The anaesthetic ketamine — a hallucinogenic club drug also known as Special K — has tantalized researchers who are seeking new ways to treat depression. The drug can lift a person’s mood in hours, even when depression is severe. But several ‘ketamine-like’ medications have failed to alleviate depression in clinical trials over the past decade.
Now, some researchers think they know why. Emerging evidence suggests that scientists have misunderstood how ketamine fights depression. So they might have attempted to mimic the wrong biological mechanism when designing drugs to improve mood while avoiding the disorienting ketamine high.
On 20 May, researchers at a meeting of the Society of Biological Psychiatry in San Diego, California, will present results suggesting that some of ketamine’s power comes from its ability to affect brain cells called glia, which support neurons. Their finding adds to recent studies contradicting a long-held idea that the drug works mainly by blocking proteins called NMDA receptors, on the surface of brain cells, which transmit signals between those cells.
At the upcoming meeting, a team led by neuroscientist Mark Rasenick of the University of Illinois at Chicago will report on tests of antidepressant drugs in cultured rat glial cells. All of the drugs that the researchers studied caused a cluster of proteins to shift position in the glial cells’ membranes, signalling to the cells to form new connections with their neighbours. But ketamine produced this effect in 15 minutes, as compared to 3 days for conventional antidepressants.
Moreover, drugs that block NMDA receptors but are not antidepressants did not show the effect at all. This suggests that ketamine’s ability to bind to NMDA receptors might not be its primary weapon against depression.
Rasenick’s team is not the first to suggest a different target for ketamine.

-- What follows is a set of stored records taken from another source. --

(** Taking a free run marks exactly its pages. *)
Lemma take_pages_spec r n : forall s i,
  wf s -> r ∈ region_list s -> 0 <= i -> i + Z.of_nat n <= num_pages_usable r ->
  (forall v, 0 <= v < Z.of_nat n -> free_at s r (i + v)) ->
  exists s', take_pages s r i n = Ret s' /\ wf s' /\ region_list s' = region_list s /\
    forall q, allocated s' q <->
      (exists v, 0 <= v < Z.of_nat n /\ pages_array r (i + v) = Some q) \/ allocated s q.
Proof.
  induction n as [|n IH]; intros s i Hwf Hr Hi Hb Hfree; cbn [take_pages].
  { exists s. split_and!; [done..|]. intros q. split; [by right|]. intros [(v & ? & _)|?]; [lia|done]. }
  pose proof (usable_bound r (wf_region s Hwf r Hr)).
  destruct (Hfree 0 ltac:(lia)) as (p & Hp & pg & Hpg & Hf). rewrite Z.add_0_r in Hp.
  destruct (take_one s p pg Hwf Hpg Hf) as (l1 & l2 & Hl & Hwf' & Hrl & Hal).
  rewrite Hp. simpl. rewrite Hpg. simpl.
  assert (unlink_page p (page_freelist s) = Ret (l1 ++ l2)) as ->.
  { pose proof (wf_nodup s Hwf) as Hnd. rewrite Hl in Hnd |- *. unfold unlink_page.
    rewrite decide_True by set_solver. f_equal. apply NoDup_app in Hnd as (_ & Hd & Hnd).
    apply NoDup_cons in Hnd as [Hnd _]. rewrite remove_app. simpl.
    destruct (Z.eq_dec p p); [|done]. rewrite !notin_remove; [done| |];
      rewrite <- list_elem_of_In; set_solver. }
  cbn [obind]. rewrite u64_small by lia.
  set (s1 := count_free (-1) _) in *.
  destruct (IH s1 (i + 1)) as (s' & Hs' & Hwf1 & Hrl1 & Hal1); [done|by rewrite Hrl|lia|lia| |].
  - intros v Hv. destruct (Hfree (1 + v) ltac:(lia)) as (q & Hq & pg' & Hpg' & Hf').
    exists q. split; [by rewrite <- Z.add_assoc|]. exists pg'. split; [|done].
    unfold s1. simpl. rewrite lookup_insert_ne; [done|]. intros ->.
    pose proof (pages_array_inj r _ _ _ Hp Hq). lia.
  - exists s'. split_and!; [done..|congruence|]. intros q. rewrite Hal1, Hal. split.
    + intros [(v & Hv & Hq)|[->|?]]; [|left; exists 0; rewrite Z.add_0_r; split; [lia|done]|by right].
      left. exists (1 + v). split; [lia|]. by rewrite Z.add_assoc.
    + intros [(v & Hv & Hq)|?]; [|by right; right]. destruct (decide (v = 0)) as [->|].
      * right; left. rewrite Z.add_0_r in Hq. congruence.
      * left. exists (v - 1). split; [lia|]. by replace (i + 1 + (v - 1)) with (i + v) by lia.
Qed.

A paper published in Nature in May 2016 concluded that one of ketamine’s breakdown products — not the drug itself — probably lifted depression in mice1. And this compound affected cell proteins called AMPA receptors, instead of NMDA receptors.
The team behind the study plans to test the breakdown product in clinical trials later this year. But study co-author Carlos Zarate, a psychiatrist at the US National Institute of Mental Health in Bethesda, Maryland, says that it is too early to abandon the NMDA-receptor hypothesis, and more data are needed.

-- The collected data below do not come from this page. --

Definition get_physical_addr (fuel : nat) (s : machine) (g virt : Z) : outcome (Z * machine) :=
  let! (loc, s) := find_page_table_entry s g virt false in
  match loc with
  | None => handle_page_fault fuel s g virt
  | Some (a, i) =>
      let! entry := read_word s a i in
      if entry &? PAGE_PRESENT then Ret (Z.land entry ADDR_MASK, s) else handle_page_fault fuel s g virt
  end.
End faults.

(** ** fork *)

(** Entries [i], ..., [i + n - 1] of the table [from] copied to [to]; [descend]
    is what a present entry takes. *)
Fixpoint fork_loop (descend : machine -> Z -> Z -> Z -> outcome machine) (n : nat) (i : Z)
    (s : machine) (from to : Z) : outcome machine :=
  match n with
  | O => Ret s
  | S n =>
      let! e := read_word s from i in
      let! s := if negb (e &? PAGE_PRESENT) then write_word s to i e else descend s e to i in
      fork_loop descend n (i + 1) s from to
  end.

(** A present entry above the last level: a new table for it, filled by [next]. *)
Definition fork_next (next : machine -> Z -> Z -> outcome machine) (g : Z)
    (s : machine) (e to i : Z) : outcome machine :=
  let! (new_page, s) := alloc_page_for_page_table s g in
  let! s := clear_page s new_page in
  let! s := write_word s to i (new_page .| (e &~ ADDR_MASK)) in
  next s (Z.land e ADDR_MASK) new_page.

(** The entries of the last level that are present are not copied. *)
Definition fork_pml1 : machine -> Z -> Z -> outcome machine := fork_loop (fun s _ _ _ => Ret s) 512 0.
Definition fork_pml2 (g : Z) := fork_loop (fork_next fork_pml1 g) 512 0.
Definition fork_pml3 (g : Z) := fork_loop (fork_next (fork_pml2 g) g) 512 0.
(** The lower half of the top level. *)
Definition fork_pml4 (g : Z) := fork_loop (fork_next (fork_pml3 g) g) 256 0.

(** The pages of a range, copied to the range [r] of [g]. *)
Fixpoint fork_pages (s : machine) (g r : Z) (l : list Z) : outcome machine :=
  match l with
  | [] => Ret s
  | old_page :: l =>
      let! (new_page, s) := alloc_page s in
      let! pg := deref (pmm.pages (pmm_state s) !! old_page) in
      let virt := pmm.mapped_addr pg in
      let! s := link_page s r new_page virt in
      let new_phy := u64 (new_page * PAGE_SIZE) in
      let old_phy := u64 (old_page * PAGE_SIZE) in
      let! x := get_range s r in
      let! s := map_page s g new_phy virt (page_flags x) in
      let! ws := deref (phys s !! old_phy) in
      let! _ := deref (phys s !! new_phy) in
      fork_pages (s <| phys ::= fun m => <[new_phy := ws]> m |>) g r l
  end.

Others agree. “We have to be careful not to interpret [the latest] clinical findings as definitively negative,” says Gerard Sanacora, a psychiatrist at Yale University in New Haven, Connecticut. Rodent studies have shown, for example, that blocking NMDA receptors can have an antidepressant effect2.
And there could be more-prosaic explanations for why so many ketamine-like drugs that target NMDA receptors — including candidates from the drug giants Roche, Pfizer and AstraZeneca — have failed in clinical trials. Participants might have received doses that were too small or infrequent to buoy their moods. And in trials with control groups, the placebo effect can make it difficult to determine whether a psychiatric drug is working.
Creating an effective substitute for ketamine remains the goal for many researchers. Although a growing number of physicians prescribe ketamine for their patients, the drug must be administered intravenously. It can also produce disorienting ‘out of body’ feelings, and it has the potential for abuse.
The companies that are still testing drugs to inhibit NMDA receptors are trying to make sense of the latest findings on ketamine and its would-be imitators. “We do need to tease all this apart,” says David Nicholson, chief research-and-development officer at Allergan in Parsippany, New Jersey. In February, Allergan began treating around 500 people with a molecule called rapastinel, which binds to NMDA receptors and showed promising results in earlier trials.
“Ketamine is a dirty, dirty drug. It goes a lot of places, it does a lot of things.”
Yet, the most enduring mystery involves ketamine itself, as researchers try to untangle what makes the drug so potent. Alan Schatzberg, a psychiatrist at Stanford University in California suspects that ketamine could act against depression in many ways: jump-starting the process by some as-yet-unknown mechanism, perhaps, and then blocking NMDA receptors to permanently rewire the brain.
Schatzberg also points out that ketamine can act similarly to morphine and rapidly bind to opioid receptors in the brain, which could explain why its effects are apparent within hours. And some studies have found that people with depression are more likely to benefit from ketamine if they do experience that out-of-body feeling, suggesting that it might be related to the drug’s main mechanism3.
In the meantime, the hunt continues for drugs that can replicate ketamine’s mood-boosting power. That could be difficult, says Steven Levine, a psychiatrist and president of Ketamine Treatment Centers in New York City. “Ketamine is a dirty, dirty drug,” he says. “It goes a lot of places, it does a lot of things.”